### WORK REQUIRED
Would you find each line in the entries below with the string "server" and copy it?

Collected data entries
<<<<

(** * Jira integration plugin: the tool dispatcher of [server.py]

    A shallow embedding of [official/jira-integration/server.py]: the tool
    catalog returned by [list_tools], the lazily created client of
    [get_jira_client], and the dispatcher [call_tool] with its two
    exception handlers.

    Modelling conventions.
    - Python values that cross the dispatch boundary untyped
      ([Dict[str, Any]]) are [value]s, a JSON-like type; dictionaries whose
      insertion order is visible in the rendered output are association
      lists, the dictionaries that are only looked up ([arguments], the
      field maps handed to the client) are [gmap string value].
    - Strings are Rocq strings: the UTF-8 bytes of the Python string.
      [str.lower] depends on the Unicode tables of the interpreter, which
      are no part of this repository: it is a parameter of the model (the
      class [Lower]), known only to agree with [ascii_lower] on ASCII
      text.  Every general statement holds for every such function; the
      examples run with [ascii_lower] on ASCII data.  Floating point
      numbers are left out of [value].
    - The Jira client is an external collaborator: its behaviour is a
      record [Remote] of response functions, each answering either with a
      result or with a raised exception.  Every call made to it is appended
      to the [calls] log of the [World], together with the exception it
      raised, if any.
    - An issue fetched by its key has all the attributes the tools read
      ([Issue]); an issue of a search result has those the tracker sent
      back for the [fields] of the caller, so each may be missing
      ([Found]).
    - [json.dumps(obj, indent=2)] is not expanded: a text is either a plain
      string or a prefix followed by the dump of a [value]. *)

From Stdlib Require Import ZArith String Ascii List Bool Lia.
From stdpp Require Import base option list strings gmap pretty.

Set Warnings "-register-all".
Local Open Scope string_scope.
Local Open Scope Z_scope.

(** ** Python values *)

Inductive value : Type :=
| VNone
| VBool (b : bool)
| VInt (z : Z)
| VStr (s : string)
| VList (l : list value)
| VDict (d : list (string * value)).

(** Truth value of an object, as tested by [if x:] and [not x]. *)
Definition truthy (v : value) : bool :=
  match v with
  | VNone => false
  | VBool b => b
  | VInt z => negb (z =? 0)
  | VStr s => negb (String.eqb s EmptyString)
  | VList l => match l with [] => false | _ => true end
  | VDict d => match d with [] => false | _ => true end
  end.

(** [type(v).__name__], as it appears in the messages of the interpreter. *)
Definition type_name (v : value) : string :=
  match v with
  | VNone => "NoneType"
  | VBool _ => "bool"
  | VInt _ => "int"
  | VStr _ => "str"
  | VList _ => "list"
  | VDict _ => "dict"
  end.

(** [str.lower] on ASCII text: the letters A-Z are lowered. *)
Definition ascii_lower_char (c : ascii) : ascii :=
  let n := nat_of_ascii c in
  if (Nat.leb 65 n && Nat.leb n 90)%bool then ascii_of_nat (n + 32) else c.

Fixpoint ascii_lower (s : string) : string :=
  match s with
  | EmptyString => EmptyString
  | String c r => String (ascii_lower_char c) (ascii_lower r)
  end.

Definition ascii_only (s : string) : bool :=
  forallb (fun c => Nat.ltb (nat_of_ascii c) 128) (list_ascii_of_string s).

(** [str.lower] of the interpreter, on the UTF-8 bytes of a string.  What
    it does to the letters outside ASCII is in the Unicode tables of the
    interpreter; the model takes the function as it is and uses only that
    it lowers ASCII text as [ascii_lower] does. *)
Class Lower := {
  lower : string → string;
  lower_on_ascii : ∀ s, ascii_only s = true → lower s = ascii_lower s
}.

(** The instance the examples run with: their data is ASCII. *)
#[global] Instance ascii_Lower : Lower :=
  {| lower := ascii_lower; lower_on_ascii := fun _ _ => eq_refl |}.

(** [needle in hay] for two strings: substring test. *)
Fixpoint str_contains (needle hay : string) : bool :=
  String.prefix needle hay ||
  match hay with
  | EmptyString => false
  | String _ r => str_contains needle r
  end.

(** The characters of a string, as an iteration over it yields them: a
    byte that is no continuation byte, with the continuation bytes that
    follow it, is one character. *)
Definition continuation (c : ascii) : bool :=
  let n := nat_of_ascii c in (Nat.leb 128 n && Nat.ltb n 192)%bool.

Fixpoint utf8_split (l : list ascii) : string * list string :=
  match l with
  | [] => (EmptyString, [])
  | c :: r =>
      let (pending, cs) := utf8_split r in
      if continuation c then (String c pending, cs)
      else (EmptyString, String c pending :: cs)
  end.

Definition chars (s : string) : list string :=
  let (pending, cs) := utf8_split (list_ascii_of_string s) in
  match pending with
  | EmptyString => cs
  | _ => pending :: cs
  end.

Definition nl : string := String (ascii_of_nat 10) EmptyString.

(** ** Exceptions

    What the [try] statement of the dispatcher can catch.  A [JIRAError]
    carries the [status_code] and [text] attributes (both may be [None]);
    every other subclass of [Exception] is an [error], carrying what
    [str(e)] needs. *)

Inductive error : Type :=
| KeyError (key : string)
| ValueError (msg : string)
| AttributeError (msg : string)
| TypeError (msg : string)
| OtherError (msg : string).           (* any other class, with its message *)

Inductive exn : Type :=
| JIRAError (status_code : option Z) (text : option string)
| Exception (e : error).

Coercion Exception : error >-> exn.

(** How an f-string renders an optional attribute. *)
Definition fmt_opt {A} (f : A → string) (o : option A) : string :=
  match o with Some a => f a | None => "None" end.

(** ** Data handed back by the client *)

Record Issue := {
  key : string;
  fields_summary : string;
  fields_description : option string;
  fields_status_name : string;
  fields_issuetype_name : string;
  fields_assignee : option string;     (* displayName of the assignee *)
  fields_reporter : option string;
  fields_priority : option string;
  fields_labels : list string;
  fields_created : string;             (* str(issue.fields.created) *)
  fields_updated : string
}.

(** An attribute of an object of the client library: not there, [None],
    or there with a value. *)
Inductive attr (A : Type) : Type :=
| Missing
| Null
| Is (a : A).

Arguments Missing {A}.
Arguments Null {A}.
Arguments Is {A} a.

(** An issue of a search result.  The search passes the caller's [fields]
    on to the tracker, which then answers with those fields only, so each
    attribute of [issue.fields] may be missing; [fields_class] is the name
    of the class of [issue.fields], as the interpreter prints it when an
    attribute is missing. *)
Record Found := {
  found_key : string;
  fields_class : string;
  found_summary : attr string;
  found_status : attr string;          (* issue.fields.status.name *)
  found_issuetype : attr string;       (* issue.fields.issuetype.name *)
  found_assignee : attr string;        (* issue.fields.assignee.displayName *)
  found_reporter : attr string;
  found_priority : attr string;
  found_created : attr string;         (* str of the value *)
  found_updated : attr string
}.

>>>>

### TASK RESPONSE
(** * Jira integration plugin: the tool dispatcher of [server.py]
    A shallow embedding of [official/jira-integration/server.py]: the tool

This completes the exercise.